К осени 1926 года Симон Либерман (к тому моменту он сменил имя на более западное) пришел в себя после нервного срыва. Он обустроился в новой квартире на авеню Фредерик Ле Пле. Семья наконец-то воссоединилась. Они впервые жили вместе с 1921 года, когда Алексу было девять лет. И уж точно впервые с революции они жили в такой роскоши. В новом доме Генриетта принимала цвет эмигрантского и художественного общества – помимо Яковлева, у нее бывал Жан Кокто, художники Фернан Леже и Наталья Гончарова[59], Сергей Дягилев и Бронислава Нижинская[60]. Но роскошь не обязательно означает гармонию.

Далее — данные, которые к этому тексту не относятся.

(** ** Draining the sorted records *)

(** The inner loop over a list [l] of bits that lie within the block bit
    set: the bits of [l] are added, [ndiff_new] grows by the number of bits
    that are new, [ndiff_dbg] by the length of [l]. *)
Lemma scan_bits (l : list nat) :
  forall (blk : kbitset_t) (new dbg : Z),
    Forall (fun i => (i < length blk)%nat) l ->
    exists (blk' : kbitset_t) (new' : Z),
      fold_left scan_bit l (blk, new, dbg)
      = (blk', new', dbg + Z.of_nat (length l))
      /\ length blk' = length blk
      /\ popcount blk' - popcount blk = new' - new
      /\ new <= new'
      /\ (forall q : nat,
            kbs_exists blk' q = true <-> kbs_exists blk q = true \/ In q l).
Proof.
  induction l as [| i l IH]; intros blk new dbg Hl.
  - exists blk, new. cbn [fold_left length].
    rewrite Z.add_0_r. split; [done |]. split; [done |].
    split; [lia |]. split; [lia |]. intros q. cbn [In]. tauto.
  - inversion Hl as [| ? ? Hi Hl']; subst. cbn [fold_left scan_bit length].
    destruct (kbs_exists blk i) eqn:Hex.
    + destruct (IH blk new (dbg + 1) Hl')
        as (blk' & new' & Hf & Hlen & Hp & Hn & Hq).
      exists blk', new'. rewrite Hf. split; [f_equal; lia |].
      repeat split; try done.
      * intros H. apply Hq in H. cbn [In]. tauto.
      * intros [H | [<- | H]]; apply Hq; tauto.
    + assert (length (kbs_insert blk i) = length blk) as Hlen0
        by apply length_insert.
      destruct (IH (kbs_insert blk i) (new + 1) (dbg + 1))
        as (blk' & new' & Hf & Hlen & Hp & Hn & Hq).
      { by rewrite Hlen0. }
      exists blk', new'. rewrite Hf. split; [f_equal; lia |].
      rewrite popcount_insert in Hp by done.
      repeat split; try lia.
      * intros H. apply Hq in H. rewrite kbs_exists_insert in H by done.
        cbn [In]. intuition.
      * intros H. apply Hq. rewrite kbs_exists_insert by done.
        cbn [In] in H. intuition.
Qed.
(** C7.  When the file name yields no identifier (undefined, or the
    falsy number 0), [formatFile] fails with the message that quotes
    the path of the record.  Nothing was read or done before that: the
    history is unchanged and the outcome is the same whatever the
    content of the record. *)
Theorem formatFile_no_identifier
    (file : ParsedContent) (tr : trace) (filenameEipNum : option Z) :
  requireFilenameEipNum (pc_name file) = inr filenameEipNum →
  truthy_num filenameEipNum = false →
  formatFile file tr = (inl (Thrown (extraction_msg (pc_path file))), tr)
  ∧ mentions (extraction_msg (pc_path file)) (pc_path file)
  ∧ (∀ content',
       formatFile {| pc_path := pc_path file; pc_name := pc_name file;
                     pc_content := content' |} tr
       = formatFile file tr).
Proof.
  intros Hnum Hfalsy.
  assert (Hany : ∀ content',
    formatFile {| pc_path := pc_path file; pc_name := pc_name file;
                  pc_content := content' |} tr
    = (inl (Thrown (extraction_msg (pc_path file))), tr)).
  { intros content'. rewrite formatFile_run. simpl. by rewrite Hnum, Hfalsy. }
  assert (Hfile : formatFile file tr = (inl (Thrown (extraction_msg (pc_path file))), tr)).
  { destruct file as [p n c]. apply (Hany c). }
  split; [done|]. split.
  - by exists ("Failed to extract eip number from file " +:+ dquote), dquote.
  - intros content'. by rewrite Hany, Hfile.
Qed.

End FormatProperties.

Lemma formatFile_absent_attributes_witness :
  formatFile (E := Sample.plain) Sample.bare_eip []
    = (inr {| ff_eipNum := None;
              ff_status := "last call";
              ff_authors := None;
              ff_name := "eip-1234.md";
              ff_filenameEipNum := 1234;
              ff_category := None;
              ff_type := "meta" |}, []).
Proof.
  apply (proj2 (formatFile_absent_attributes (E := Sample.plain) Sample.bare_eip []
                  (Some 1234%Z) "Last Call" eq_refl eq_refl eq_refl) eq_refl).
Defined.

(** The claim of C3 fails on the status attribute: the file name yields
    the identifier 1234, the status is absent, and [formatFile] itself
    fails, on [undefined.toLowerCase()]. *)
Lemma formatFile_fails_without_status :
  requireFilenameEipNum (Externals := Sample.plain) (pc_name Sample.eip_without_status)
    = inr (Some 1234%Z)
  ∧ attributes (pc_content Sample.eip_without_status) !! attr (Externals := Sample.plain) status
    = None
  ∧ formatFile (E := Sample.plain) Sample.eip_without_status []
    = (inl (TypeError "Cannot read properties of undefined (reading 'toLowerCase')"), []).
Proof. repeat split. Qed.

Lemma formatFile_classifies_once_witness :
  ∃ classified,
    Sample.assertCategory (Some (JsString "Core")) "eip-1234.md"
                          (Some (JsString "Standards Track")) = inr classified
    ∧ (Some "core", "standards track") = (cl_category classified, cl_type classified).
Proof.
  exact (proj2 (formatFile_classifies_once (E := Sample.plain) Sample.full_eip [])
               _ _ eq_refl).
Defined.

Lemma formatFile_no_identifier_witness :
  formatFile (E := Sample.plain) Sample.readme []
    = (inl (Thrown (extraction_msg "EIPS/README.md")), []).
Proof.
  apply (proj1 (formatFile_no_identifier (E := Sample.plain) Sample.readme [] None
                  eq_refl eq_refl)).
Defined.

(** ** Independence of the history *)

Lemma fixed_ret {A} (a : A) : fixed (ret a).
Proof. exists (inr a), []. intros tr. unfold ret. by rewrite app_nil_r. Qed.

Lemma fixed_throw {A} (e : JsError) : fixed (throw (A := A) e).
Proof. exists (inl e), []. intros tr. unfold throw. by rewrite app_nil_r. Qed.

Lemma fixed_lift {A} (r : JsError + A) : fixed (lift r).
Proof. exists r, []. intros tr. unfold lift. by rewrite app_nil_r. Qed.

Lemma fixed_emit (ev : event) : fixed (emit ev).
Proof. by exists (inr tt), [ev]. Qed.

Lemma fixed_remote {A} (ev : event) (oracle : trace → JsError + A) :
  (∀ tr1 tr2, oracle tr1 = oracle tr2) → fixed (remote ev oracle).
Proof.
  intros Hsame. exists (oracle []), [ev]. intros tr. unfold remote.
  by rewrite (Hsame tr []).
Qed.

Lemma fixed_bind {A B} (m : Async A) (k : A → Async B) :
  fixed m → (∀ a, fixed (k a)) → fixed (bind m k).
Proof.
  intros ([e|a] & evs & Hm) Hk.
  - exists (inl e), evs. intros tr. unfold bind. by rewrite Hm.
  - destruct (Hk a) as (r & evs' & Hka).
    exists r, (evs ++ evs'). intros tr. unfold bind.
    by rewrite Hm, Hka, app_assoc.
Qed.

Lemma fixed_mapM {A B} (f : A → Async B) (xs : list A) :
  (∀ x, fixed (f x)) → fixed (mapM f xs).
Proof.
  intros Hf. induction xs as [|x xs IH]; simpl.
  - apply fixed_ret.
  - apply fixed_bind; [apply Hf|]. intros y.
    apply fixed_bind; [apply IH|]. intros ys. apply fixed_ret.
Qed.

Create HintDb fixed_db.
#[global] Hint Resolve fixed_ret fixed_throw fixed_lift fixed_emit fixed_mapM : fixed_db.

Section Determinism.
Context `{E : Externals}.

(** The user search answers a query the same way at all times. *)
Hypothesis searchUsers_fixed : ∀ tr1 tr2 q, searchUsers tr1 q = searchUsers tr2 q.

Предметом разногласий были не романы супругов – Симон и Генриетта давно смирились с неверностью друг друга (многие любовницы Симона, который в отличие от жены держал свои связи в секрете, были оперными певицами – в том числе моя любимая двоюродная бабушка Сандра, сестра Яковлева). Куда больше проблем вызывали деньги: мамаша, как Генриетту звали сын и муж, всегда нуждалась в средствах на оплату своих экстравагантных нарядов, и даже их роман с Яковлевым развалился после того, как она послала ему счет за дорогой набор чемоданов “Луи Виттон”.
Еще одним больным местом были странные отношения Генриетты с сыном. Причина, как она сама признавала, крылась в ее буйной любви к нему. В ее беллетризованных воспоминаниях открыто говорится об этой истерической, практически инцестуальной любви. Она признаёт: “всё в сыне очаровывает меня, эта любовь поглощает и мучает меня”, “я никогда ни к кому другому подобного не испытывала”. Кроме того, в Генриетте таилась врожденная страсть к драме. В юности Алекс наблюдал самые невероятные сцены: мать говорила ужасные вещи о его отце, клялась, что оставит его, срывала одежды и угрожала броситься с балкона. Когда ему было тринадцать-четырнадцать лет, он вернулся домой из школы и застал ее в слезах. Он никак не отреагировал, и она надавала ему пощечин, на что он улыбнулся и спросил: “Теперь легче?” Много лет спустя он вспоминал, что тогда в нем говорило британское воспитание – никогда нельзя показывать свои чувства.
Общество Либермана-старшего также мало утешало. Хотя в детстве Алекса они были близки, повзрослевшему мальчику тяжело было общаться с отцом. Когда к сыну приходили друзья, отец держался строго и сухо. Несмотря на проведенные в разлуке годы, Симон обожал “мамашу” и бесконечно ревновал ее к Алексу. “Я не мать, баловать тебя не буду”, – говорил он сыну, когда ругал его за что-то. Кроме того, по отношению к сыну он был так же скуп, как щедр с матерью; много лет он измывался над Алексом, заставляя его буквально вымаливать каждый франк или доллар, наслаждаясь его зависимостью. Между ними не было теплоты – и это сделало Алекса еще более беззащитным перед Генриеттой.